(** A row of [push_subscriptions]. *)
Record PushSubscriptionRow := mkPushSubscriptionRow {
  ps_id : string;
  ps_user_id : string;
  ps_org_id : string;
  ps_endpoint : string;
  ps_p256dh : string;
  ps_auth : string;
  ps_created_at : Z
}.
#[export] Instance eta_PushSubscriptionRow : Eta PushSubscriptionRow := fun r =>
  mkPushSubscriptionRow (ps_id r) (ps_user_id r) (ps_org_id r) (ps_endpoint r)
    (ps_p256dh r) (ps_auth r) (ps_created_at r).

(** A row of [video_calls]. *)
Record VideoCallRow := mkVideoCallRow {
  vc_id : string;
  vc_org_id : string;
  vc_channel_id : option string;
  vc_initiator_id : string;
  vc_state : call_state;
  vc_started_at : option Z;
  vc_ended_at : option Z;
  vc_created_at : Z
}.
#[export] Instance eta_VideoCallRow : Eta VideoCallRow := fun r =>
  mkVideoCallRow (vc_id r) (vc_org_id r) (vc_channel_id r) (vc_initiator_id r)
    (vc_state r) (vc_started_at r) (vc_ended_at r) (vc_created_at r).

****

*EXERCISE GOAL*. Stopping at the line containing "vc_org_id : string;", please repeat exactly every line from the very start of the entries, that line included, and nothing more.

*RESPONSE TO THIS EXERCISE*.
(** A row of [push_subscriptions]. *)
Record PushSubscriptionRow := mkPushSubscriptionRow {
  ps_id : string;
  ps_user_id : string;
  ps_org_id : string;
  ps_endpoint : string;
  ps_p256dh : string;
  ps_auth : string;
  ps_created_at : Z
}.
#[export] Instance eta_PushSubscriptionRow : Eta PushSubscriptionRow := fun r =>
  mkPushSubscriptionRow (ps_id r) (ps_user_id r) (ps_org_id r) (ps_endpoint r)
    (ps_p256dh r) (ps_auth r) (ps_created_at r).

(** A row of [video_calls]. *)
Record VideoCallRow := mkVideoCallRow {
  vc_id : string;
  vc_org_id : string;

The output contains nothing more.